In this proof we will show that this holds true for two arbitrarily chosen angles, which can then be extended to any two angles in the triangle. The proof does use Proposition 16 (two opposite interior angles are each less than the exterior angle produced from the third angle) and Proposition 13 (a straight line set upon another straight line makes two angles that are equal to two right angles).

Let ABC be a triangle. We will start by showing that the two angles ABC and BCA are less than two right angles.

Let BC be produced to a point D.

By Proposition 16 angle ACD is greater than angle ABC, because the exterior angle (ACD) is greater than either of the two opposite interior angles (including angle ABC).

Add angle BCA to both.
Thus the two angles ACD and BCA are greater than the two angles ABC and BCA.
But the two angles ACD and BCA are equal to two right angles. (By Proposition 13)
Therefore the two angles ABC and BCA are less than two right angles.
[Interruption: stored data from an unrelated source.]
(* ===== verification/DeparseTheorems.v ===== *)
(** * What the deparser promises

    The theorems about [deparse] as a whole: a well-shaped tree is printed, on
    every buffer, as one text made of complete tokens with matched brackets.
    That assumes it of the names the deparser copies without quotes, and
    [unquoted_names] shows what such a name can do.  The examples and the
    theorems at the end are trees whose text does not mean the tree. *)
From S2P Require Import Prelude Buffer StringInfo Keywords Quote Enums Nodes DeparseNames.
From S2P Require Import DeparseExpr DeparseStmt Lexical Shape Rules DeparseSafe.
From S2P Require Import DeparseSafe DeparseSafeStmt.
Import ClosedNames.
Open Scope Z_scope.

(** ** Sample trees *)

Definition name_ (s : string) : Node := N_Value (String_ s).
Definition col_ (s : string) : Node := N_ColumnRef (ColumnRef.mk [name_ s] 0).
Definition const_ (v : Value) : Node := N_A_Const (A_Const.mk v 0).
Definition op_ (o : string) (l r : Node) : Node :=
  N_A_Expr (A_Expr.mk AEXPR_OP [name_ o] (Some l) (Some r) 0).
Definition bool_ (o : BoolExprType) (args : list Node) : Node := N_BoolExpr (BoolExpr.mk o args 0).
Definition is_null_ (n : Node) : Node := N_NullTest (NullTest.mk (Some n) IS_NULL false 0).
Definition target_ (name : option string) (n : Node) : Node :=
  N_ResTarget (ResTarget.mk name [] (Some n) 0).
Definition table_ (s : string) : RangeVar.t Node :=
  RangeVar.mk None None (Some s) true RELPERSISTENCE_PERMANENT None 0.
Definition select_ (targets from : list Node) (where_ : option Node) (locking : list Node) :
    SelectStmt.t Node :=
  SelectStmt.mk [] None targets from where_ [] None [] [] [] None None LIMIT_OPTION_DEFAULT
    locking None SETOP_NONE false None None.

(** [SELECT "Group" AS x, 'it''s' FROM t WHERE a = 1 AND (b IS NULL OR NOT c)] *)
Definition sample_select : Node :=
  N_SelectStmt (select_
    [target_ (Some "x") (col_ "Group"); target_ None (const_ (String_ "it's"))]
    [N_RangeVar (table_ "t")]
    (Some (bool_ AND_EXPR
       [op_ "=" (col_ "a") (const_ (Integer 1));
        bool_ OR_EXPR [is_null_ (col_ "b"); bool_ NOT_EXPR [col_ "c"]]])) []).

Definition quoted_ (s : string) : string := String DQUOTE s +:+ String DQUOTE EmptyString.

Definition sample_text : string :=
  "SELECT " +:+ quoted_ "Group" +:+
  " AS x, 'it''s' FROM t WHERE a = 1 AND (b IS NULL OR NOT c)".

Example sample_deparse : text_of (deparsePreparableStmt sample_select) = Ok sample_text.
Proof. vm_compute. reflexivity. Qed.

(** [UPDATE t SET x = 1, (a, b) = source] *)
Definition multi_ (source : Node) (colno ncolumns : Z) (name : string) : Node :=
  target_ (Some name) (N_MultiAssignRef (MultiAssignRef.mk (Some source) colno ncolumns)).
Definition sample_update : Node :=
  N_UpdateStmt (UpdateStmt.mk (Some (table_ "t"))
    [target_ (Some "x") (const_ (Integer 1));
     multi_ (col_ "r") 1 2 "a"; multi_ (col_ "r") 2 2 "b"] None [] [] None).

(** [SELECT 1 FROM t FOR UPDATE OF t NOWAIT] *)
Definition sample_locking : Node :=
  N_SelectStmt (select_ [target_ None (const_ (Integer 1))] [N_RangeVar (table_ "t")] None
    [N_LockingClause (LockingClause.mk [N_RangeVar (table_ "t")] LCS_FORUPDATE LockWaitError)]).

(** ** Trees whose text means another tree *)

Example set_list_sample :
  text_of (deparsePreparableStmt sample_update) = Ok "UPDATE t SET x = 1, (a) = r".
Proof. by vm_compute. Qed.

Example lock_sample :
  text_of (deparsePreparableStmt sample_locking) = Ok "SELECT 1 FROM t FOR UPDATE OF tNOWAIT".
Proof. by vm_compute. Qed.

(** ** Properties *)

(** C1. The deparser is total and lexically closed on well-shaped trees: for
    every production [e] and every tree [n] it accepts, [deparse] returns a
    text (no [Assert], [castNode] or NULL pointer fails and no error is
    raised), and that text is a non-empty sequence of complete tokens with
    matched brackets, without a comment or a [;].  The names the deparser quotes
    and the string constants are arbitrary: nothing in them can end a token
    early, open a comment or a bracket, or start another statement.  The names of
    the five places where it copies a name without quotes are asked to be such a text
    themselves ([raw_text]); [unquoted_names] shows that this cannot be left out. *)
Theorem deparse_closed (e : entry) (n : Node) (Hwf : @wf raw_text e n = true) :
  exists t, text_of (deparse e n) = Ok t /\ raw_text t = true.
Proof. destruct (writes_closed _ (deparse_writes e n Hwf)) as (t & ? & ? & _). eauto. Qed.

Lemma deparse_closed_witness :
  @wf raw_text E_PreparableStmt sample_select = true /\
  exists t, text_of (deparse E_PreparableStmt sample_select) = Ok t /\ raw_text t = true.
Proof.
  split; [vm_compute; reflexivity|].
  apply (deparse_closed E_PreparableStmt sample_select). vm_compute. reflexivity.
Defined.

(** ** Names that are copied

    The five places where a name is printed without quotes, each in a tree that is
    well shaped but for that name: a window after [OVER], a named argument, a window
    of a [WINDOW] clause, a column and a constraint of a column definition, and a
    type of [pg_catalog]. *)
Definition call_ (args : list Node) (over_ : option (WindowDef.t Node)) : Node :=
  N_FuncCall (FuncCall.mk [name_ "f"] args [] None false false false false over_ 0).
Definition window_ (s : string) : WindowDef.t Node := WindowDef.mk (Some s) None [] [] 0 None None 0.
Definition over_name (s : string) : Node := call_ [] (Some (window_ s)).
Definition named_arg (s : string) : Node :=
  call_ [N_NamedArgExpr (NamedArgExpr.mk (Some (const_ (Integer 1))) (Some s) 0 0)] None.
Definition window_name (s : string) : Node :=
  N_SelectStmt (SelectStmt.mk [] None [target_ None (const_ (Integer 1))] [] None [] None
    [N_WindowDef (window_ s)] [] [] None None LIMIT_OPTION_DEFAULT [] None SETOP_NONE false None None).
Definition type_ (names : list Node) : TypeName.t Node := TypeName.mk names 0 false false [] (-1) [] 0.
Definition not_null_ (conname : option string) : Node :=
  N_Constraint (Constraint.mk CONSTR_NOTNULL conname false false 0 false None None "0" [] [] [] [] None None
    false None None None [] [] "0" "0" "0" [] 0 false false).
Definition column_def (s conname : string) : Node :=
  N_ColumnDef (ColumnDef.mk (Some s) (Some (type_ [name_ "t"])) 0 true false false "0" None None "0" None "0"
    None 0 [not_null_ (Some conname)] [] 0).
Definition cast_pg_catalog (s : string) : Node :=
  N_TypeCast (TypeCast.mk (Some (const_ (Integer 1))) (Some (type_ [name_ "pg_catalog"; name_ s])) 0).

Lemma drop_no_space s t : t <> "" -> drop_trailing_space t = t ->
  drop_trailing_space (s +:+ t) = s +:+ t.
Proof. intros Ht E. by rewrite drop_trailing_app, E. Qed.

Lemma no_frame s B (HS : StringBuf B) (b : B) : deparse_frame deparse (window_ s) B HS b = Ok b.
Proof. reflexivity. Qed.

(** Evaluates the printer on a tree that holds variable strings. *)
Ltac print_copied :=
  unfold text_of;
  do 3 (unfold select_body, deparseWindowDef, seqd;
        cbn -[String.append drop_trailing pretty];
        rewrite ?no_frame; cbn -[String.append drop_trailing pretty]);
  change (fmt_d 1) with "1";
  change (quote_identifier "f") with "f"; change (quote_identifier "t") with "t";
  change (pretty 1%positive) with "1";
  repeat (rewrite drop_trailing_app by done; cbn [drop_trailing Ascii.eqb Bool.eqb];
          rewrite ?string_app_nil_r);
  rewrite <-?string_app_assoc, ?string_app_nil_l; try reflexivity.

(** A name printed without quotes is in the text as it is, so it can be any text, a
    second statement included; whatever it is, the trees are well shaped but for it. *)
Theorem unquoted_names (s c : string) :
  (let raw := any_str : RawNames in
   wf E_Expr (over_name s) && wf E_Expr (named_arg s) && wf E_SelectStmt (window_name s) &&
   wf E_ColumnDef (column_def s c) && wf E_Expr (cast_pg_catalog "a;b") = true) /\
  text_of (deparse E_Expr (over_name s)) = Ok (drop_trailing_space ("f() OVER " +:+ s)) /\
  text_of (deparse E_Expr (named_arg s)) = Ok ("f(" +:+ s +:+ " := 1)") /\
  text_of (deparse E_SelectStmt (window_name s)) = Ok ("SELECT 1 WINDOW " +:+ s +:+ " AS ()") /\
  text_of (deparse E_ColumnDef (column_def s c)) =
    Ok (s +:+ " t CONSTRAINT " +:+ c +:+ " NOT NULL") /\
  text_of (deparse E_Expr (cast_pg_catalog "a;b")) = Ok "1::pg_catalog.a;b".
Proof.
  split; [reflexivity|]. repeat apply conj; [..|vm_compute; reflexivity].
  all: print_copied.
Qed.

(** [NOT] and [IS NULL] around an operand that is no AND or OR. *)
Lemma deparse_is_null a : deparse E_Expr (is_null_ a) =d= (deparse E_Expr a ;;; str " IS NULL").
Proof. intros B HS b. rewrite (deparse_eq E_Expr (is_null_ a)). reflexivity. Qed.

Lemma deparse_not a :
  is_and_or a = false ->
  deparse E_Expr (bool_ NOT_EXPR [a]) =d= (str "NOT " ;;; deparse E_Expr a).
Proof.
  intros Ha. rewrite (deparse_eq E_Expr (bool_ NOT_EXPR [a])).
  change (deparseExpr_body deparse (bool_ NOT_EXPR [a])) with
    (skip ;;; str "NOT " ;;; bool_arg deparse a).
  unfold bool_arg. rewrite Ha. unfold parens_if, when. by rewrite !seqd_skip_l, seqd_skip_r.
Qed.

(** C40. The text does not determine the tree: for every operand [a] that is no
    AND or OR, [(NOT a) IS NULL] and [NOT (a IS NULL)] are different trees and
    [deparseExpr] does the same on both, on every buffer, because
    [deparseNullTest] puts no parentheses around its argument. *)
Theorem null_test_not_injective (a : Node) (Ha : is_and_or a = false) :
  is_null_ (bool_ NOT_EXPR [a]) <> bool_ NOT_EXPR [is_null_ a] /\
  deparseExpr (is_null_ (bool_ NOT_EXPR [a])) =d= deparseExpr (bool_ NOT_EXPR [is_null_ a]).
Proof.
  split; [done|]. unfold deparseExpr.
  by rewrite deparse_is_null, !deparse_not, deparse_is_null, seqd_assoc by done.
Qed.

Lemma null_test_not_injective_witness :
  is_and_or (col_ "a") = false /\
  deparseExpr (is_null_ (bool_ NOT_EXPR [col_ "a"])) =d=
  deparseExpr (bool_ NOT_EXPR [is_null_ (col_ "a")]).
Proof. split; [reflexivity|]. apply (null_test_not_injective (col_ "a")). reflexivity. Defined.

Lemma set_list_text (self : entry -> Node -> dep) (x a b : string) (v r : Node) :
  IsA_MultiAssignRef v = false ->
  deparseSetClauseList self [target_ (Some x) v; multi_ r 1 2 a; multi_ r 2 2 b] =d=
  (str (quote_identifier x) ;;; str " = " ;;; self E_Expr v ;;;
   str ", " ;;; str "(" ;;; str (quote_identifier a) ;;; str ") = " ;;; self E_Expr r).
Proof.
  intros Hv. unfold deparseSetClauseList, set_clauses, multi_assign_targets, deparseSetTarget. cbn. rewrite Hv.
  change (0 + 1 =? 2 - 1) with true. change (0 <? 2 - 1) with true.
  change (negb (0 + 1 =? 0)) with true. cbn [when].
  unfold deparseExpr_, deparseColId. by rewrite !seqd_assoc, !seqd_skip_l, !seqd_skip_r.
Qed.

(** The set list [x = v IS NULL, (a, b) = r] is printed with [(a) = r], on every
    buffer and for all names [x], [a], [b] and expressions [v], [r]: the test that ends
    the column list compares the number of columns with an index into the whole list,
    here 1, the position of the first column. *)
Theorem set_list_loses_columns (x a b : string) (v r : Node) :
  deparseSetClauseList deparse
    [target_ (Some x) (is_null_ v); multi_ r 1 2 a; multi_ r 2 2 b] =d=
  (str (quote_identifier x) ;;; str " = " ;;; deparse E_Expr (is_null_ v) ;;;
   str ", " ;;; str "(" ;;; str (quote_identifier a) ;;; str ") = " ;;; deparse E_Expr r).
Proof. by apply set_list_text. Qed.

(** The locking clause [FOR UPDATE OF s NOWAIT] of one relation [s] is printed without a
    space between the relation and the policy.  When [s] needs no quotes the two read
    as one name; a quoted name still ends at its quote. *)
Theorem lock_policy_glued (s : string) :
  text_of (deparseLockingClause
    (LockingClause.mk [N_RangeVar (table_ s)] LCS_FORUPDATE LockWaitError)) =
  Ok ("FOR UPDATE OF " +:+ quote_identifier s +:+ "NOWAIT").
Proof.
  unfold text_of, deparseLockingClause, seqd.
  cbn -[drop_trailing String.append quote_identifier].
  rewrite drop_no_space, (drop_trailing_app _ _ " ") by done.
  cbn [drop_trailing]. change (drop_trailing_space " ") with "".
  rewrite string_app_nil_r, <-!string_app_assoc. reflexivity.
Qed.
In a similar fashion we can show that the two angles BCA and CAB are less than two right angles, as are the two angles CAB and ABC.

Q.E.D.

Please leave any questions or comments in the Comment section – George

Book 1 – Proposition 16

In any triangle, if one of the sides be produced, the exterior angle is greater than either of the interior or opposite angles.
[Desmos graphs can be found here]

Start with triangle ABC, and let one side of BC be produced to point D.

We will prove that the exterior angle ACD is greater than either of the interior and opposite angles BAC and CBA.

By Proposition 10 (that allows us to bisect a line segment) let AC be bisected at E.
Let BE be joined and produced to a point F so that EF is equal to BE. (Proposition 3 allows us to construct a line segment equal to a given segment.)
Let FC be joined.

Finally, let the side AC be drawn through to a point G as shown.

We will now examine the two triangles ABE and CFE.

Sides AE and EC are equal, since E bisects AC.
Sides BE and EF are equal according to the way we selected point F.
Angles AEB and CEF are equal to each other because they are vertical angles.
(Proposition 15 states that vertical angles are equal.)

So, by Proposition 4 (“side-angle-side”), the side AB is equal to the side CF and the remaining corresponding angles are equal. In particular, angle BAE is equal to angle ECF.

Angle ECD is greater than angle ECF, and that implies that angle ACD is greater than angle BAE. (Angle ACD is equal to angle ECD, and angle BAE is equal to angle ECF.)

In a similar fashion, we can prove that angle ACD is greater than angle ABC.
(Bisect BC … angle BCG equals angle ACD (vertical angles) … construct triangles and show that angle BCG is greater than angle ABC.)

Q.E.D.

Later we will see that the three interior angles ABC, BCA, and ACB are equal to two right angles.
The adjacent angles ACB and ACD are also equal to two right angles.
That shows that the two angles ABC and BCA are equal to the angle ACD, and angle ACD must be greater than either of those two angles.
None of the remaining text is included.